Logo Questions Linux Laravel Mysql Ubuntu Git Menu
 

Generate random numbers in a specific range with a standard deviation?

Tags:

java

random

I already know how to generate random numbers in a range. I can do this by using

rand.nextInt((max - min) + 1) + min;

The problem is that I would also like to set a standard deviation for these numbers. The numbers also need to be positive and they are not between 0 and 1

EDIT I removed the ThreadLocalRandom class because I cannot set a seed in that class and these random numbers should be reproducible in a different system.

like image 475
statboy Avatar asked Aug 25 '16 12:08

statboy


1 Answers

Choosing the standard deviation (or variance) for a bounded distribution can only be done subject to constraints that depend on the selected distribution and the bounds (min, max) of your interval. Some distributions may allow you to make the variance arbitrarily small (e.g. the Beta distribution), other distributions (like the Uniform distribution) don't allow any flexibility once the bounds (min, max) have been set. In any case, you'll never be able to make the variance arbitrarily large -- the bounds do prevent this (they'll always enter the expression for the distribution's variance).

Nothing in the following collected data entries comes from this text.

Lemma interrupted_job j t a : at_job (interrupted j t a) = at_job a /\ at_number (interrupted j t a) = at_number a.
Proof. unfold interrupted. by destruct (_ && _). Qed.
Lemma interrupted_running j t a :
  at_result (interrupted j t a) = AttemptRunning -> interrupted j t a = a /\ at_job a <> j.
Proof. unfold interrupted. do 2 case_bool_decide; simpl; naive_solver. Qed.
Lemma interrupted_succeeded j t a : at_result a = AttemptSucceeded -> interrupted j t a = a.
Proof. intros E. unfold interrupted. rewrite E. by rewrite andb_false_r. Qed.

Lemma wf_interrupt j t d : wf d -> wf (interrupt j t d) /\ idle j (interrupt j t d).
Proof.
  intros [A D X S]. split.
  - split; simpl.
    + intros id a' E. rewrite lookup_fmap in E. apply fmap_Some in E as (a & E & ->).
      destruct (interrupted_job j t a) as [-> ->]. destruct (A id a E) as (? & r & ? & ? & Hr).
      split; [done|]. exists r. split_and!; [done|lia|lia|]. intros Hrun.
      pose proof (interrupted_running j t a Hrun) as [Hi _]. rewrite Hi in Hrun. auto.
    + intros id id' a1 a2 E1 E2 Hj Hn. rewrite lookup_fmap in E1, E2.
      apply fmap_Some in E1 as (b1 & E1 & ->). apply fmap_Some in E2 as (b2 & E2 & ->).
      destruct (interrupted_job j t b1) as [J1 N1], (interrupted_job j t b2) as [J2 N2].
      eapply (D id id' b1 b2); congruence.
    + done.
    + intros j' r Hr Hs. destruct (S j' r Hr Hs) as (id & a & E & Hj & Hres). exists id, a.
      rewrite lookup_fmap, E. simpl. by rewrite interrupted_succeeded.
  - intros id a' E Hj Hrun. simpl in E. rewrite lookup_fmap in E. apply fmap_Some in E as (a & E & ->).
    destruct (interrupted_job j t a) as [J _]. apply interrupted_running in Hrun as [_ Hne]. congruence.
Qed.

Lemma wf_claimed j n t r d :
  wf d -> idle j d -> t_receipts d !! j = Some r -> n = rc_attempts r + 1 -> 0 <= rc_attempts r ->
  rc_state r <> StateSucceeded -> wf (claimed j n t r d).
Proof.
  intros [A D X S] Hi Hr -> Hge Hns.
  assert (Hfresh : t_attempts d !! (t_sequence d + 1) = None).
  { destruct (t_attempts d !! (t_sequence d + 1)) eqn:E; [|done]. apply A in E as [? _]. lia. }
  assert (Hlt : forall id a, t_attempts d !! id = Some a -> at_job a = j -> at_number a < rc_attempts r + 1).
  { intros id a E Hj. destruct (A id a E) as (_ & r' & Hr' & Hn & _). rewrite Hj, Hr in Hr'.
    injection Hr' as <-. lia. }
  split; simpl.
  - intros id a E. apply lookup_insert_Some in E as [[<- <-]|[Hne E]]; simpl.
    + split; [lia|]. rewrite lookup_insert_eq. eexists. split_and!; [done|simpl; lia..|done].
    + destruct (A id a E) as (? & r' & Hr' & Hn & Hrun). split; [lia|].
      destruct (decide (at_job a = j)) as [Hj|Hj].
      * rewrite Hj, lookup_insert_eq. eexists. split; [done|]. simpl. specialize (Hlt id a E Hj).
        split; [lia|]. intros Hx. by destruct (Hi id a E Hj).
      * rewrite lookup_insert_ne by done. eauto.
  - intros id id' a a' E E' Hj Hn.
    apply lookup_insert_Some in E as [[<- <-]|[Hne E]]; apply lookup_insert_Some in E' as [[<- <-]|[Hne' E']]; simpl in *; [done|..].
    + specialize (Hlt id' a' E' ltac:(congruence)). lia.
    + specialize (Hlt id a E ltac:(congruence)). lia.
    + by eapply D.
  - intros j' r' Hr' Hs. apply lookup_insert_Some in Hr' as [[<- <-]|[_ Hr']]; [done|eauto].
  - intros j' r' Hr' Hs. apply lookup_insert_Some in Hr' as [[<- <-]|[_ Hr']]; [done|].
    destruct (S j' r' Hr' Hs) as (id & a & E & ? & ?). exists id, a. split; [|done].
    rewrite lookup_insert_ne; [done|]. intros <-. congruence.
Qed.

Lemma wf_finished id a r failure t d :
  wf d -> t_attempts d !! id = Some a -> at_result a = AttemptRunning -> t_receipts d !! at_job a = Some r ->
  wf (finished id a r failure t d) /\ idle (at_job a) (finished id a r failure t d).
Proof.
  intros [A D X S] Ha Hrun Hr. destruct (A id a Ha) as (Hs & r0 & Hr0 & Hn & Hcur).
  assert (r0 = r) as -> by congruence. destruct (Hcur Hrun) as [Hp Hnum].
  assert (Hone : forall id' a', t_attempts d !! id' = Some a' -> at_job a' = at_job a -> at_result a' = AttemptRunning -> id' = id).
  { intros id' a' E Hj Hx. destruct (A id' a' E) as (_ & r' & Hr' & _ & Hc). rewrite Hj, Hr in Hr'. injection Hr' as <-.
    destruct (Hc Hx) as [_ Hn']. eapply D; [exact E|exact Ha|done|congruence]. }
  assert (Hidle : idle (at_job a) (finished id a r failure t d)).
  { intros id' a' E Hj Hx. simpl in E. apply lookup_insert_Some in E as [[<- <-]|[Hne E]]; [by destruct failure|].
    apply Hne. symmetry. by eapply Hone. }
  split; [|done]. split; simpl.
  - intros id' a' E. apply lookup_insert_Some in E as [[<- <-]|[Hne E]]; simpl.
    + split; [done|]. rewrite lookup_insert_eq. eexists. split_and!; [done|simpl; lia..|by destruct failure].
    + destruct (A id' a' E) as (? & r' & Hr' & Hn' & Hrun'). split; [done|].
      destruct (decide (at_job a' = at_job a)) as [Hj|Hj].
      * rewrite Hj, lookup_insert_eq. eexists. split; [done|]. simpl. rewrite Hj, Hr in Hr'. injection Hr' as <-.
        split; [done|]. intros Hx. destruct Hne. symmetry. by eapply Hone.
      * rewrite lookup_insert_ne by done. eauto.
  - intros i1 i2 a1 a2 E1 E2 Hj Hnum'. simpl in E1, E2.
    assert (Hold : forall i x, <[id := at_finish (match failure with Some _ => AttemptFailed | None => AttemptSucceeded end) t failure a]> (t_attempts d) !! i = Some x ->
      exists y, t_attempts d !! i = Some y /\ at_job y = at_job x /\ at_number y = at_number x).
    { intros i x E. apply lookup_insert_Some in E as [[<- <-]|[_ E]]; eauto. }
    destruct (Hold _ _ E1) as (y1 & F1 & J1 & N1). destruct (Hold _ _ E2) as (y2 & F2 & J2 & N2).
    eapply (D i1 i2 y1 y2); congruence.
  - intros j' r' Hr' Hd. apply lookup_insert_Some in Hr' as [[<- <-]|[_ Hr']]; [by destruct failure|eauto].
  - intros j' r' Hr' Hd. apply lookup_insert_Some in Hr' as [[<- <-]|[_ Hr']].
    + exists id. eexists. rewrite lookup_insert_eq. split_and!; [done|done|]. simpl in *. by destruct failure.
    + destruct (S j' r' Hr' Hd) as (i & x & E & Hj & Hx). exists i, x. split; [|done].
      rewrite lookup_insert_ne; [done|]. intros <-. congruence.
Qed.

I'll illustrate this for a very simple example that can be implemented without requiring any 3rd party libraries. Let's assume you want a symmetric distribution on the interval (min, max), symmetry implying that the mean E(X) of the distribution is located in the middle of the interval: E(X) = (min + max)/2.

Using Random's nextDouble as in x = a + (b - a) * rnd.nextDouble() will give you a uniformly distributed random variable in the interval a <= x < b that has a fixed variance Var(X) = (b - a)^2 / 12 (not what we want).

OTH, simulating a symmetric triangular distribution on the same interval (a, b) would give us a random variate whith the same mean but with only half the variance: Var(X) = (b - a)^2 / 24 (also fixed, so also not what we want).

A symmetric trapezoidal distribution with parameters (a < b < c < d) lies somewhere in the middle of a Uniform and a triangular distribution on the interval (a, d). The symmetry condition implies d - c = b - a, in the following I'll refer to the distance b - a as x or as "displacement" (I've made up that name, it's not a technical term).

If you let x approach 0.0 from above, the trapezoidal will begin to look very similar to a uniform distribution and its variance will tend to the maximum possible value (d - a)^2 / 12. If you let x approach the maximum possible value (d - a)/2 from below, the trapezoidal will look very similar to a symmetric triangle distribution and its variance will approach the minimum possible value of (d - a)^2 / 24) (but note that we should stay away a little from these extreme values in order not to break the variance formula or our algorithm for the trapezoidal).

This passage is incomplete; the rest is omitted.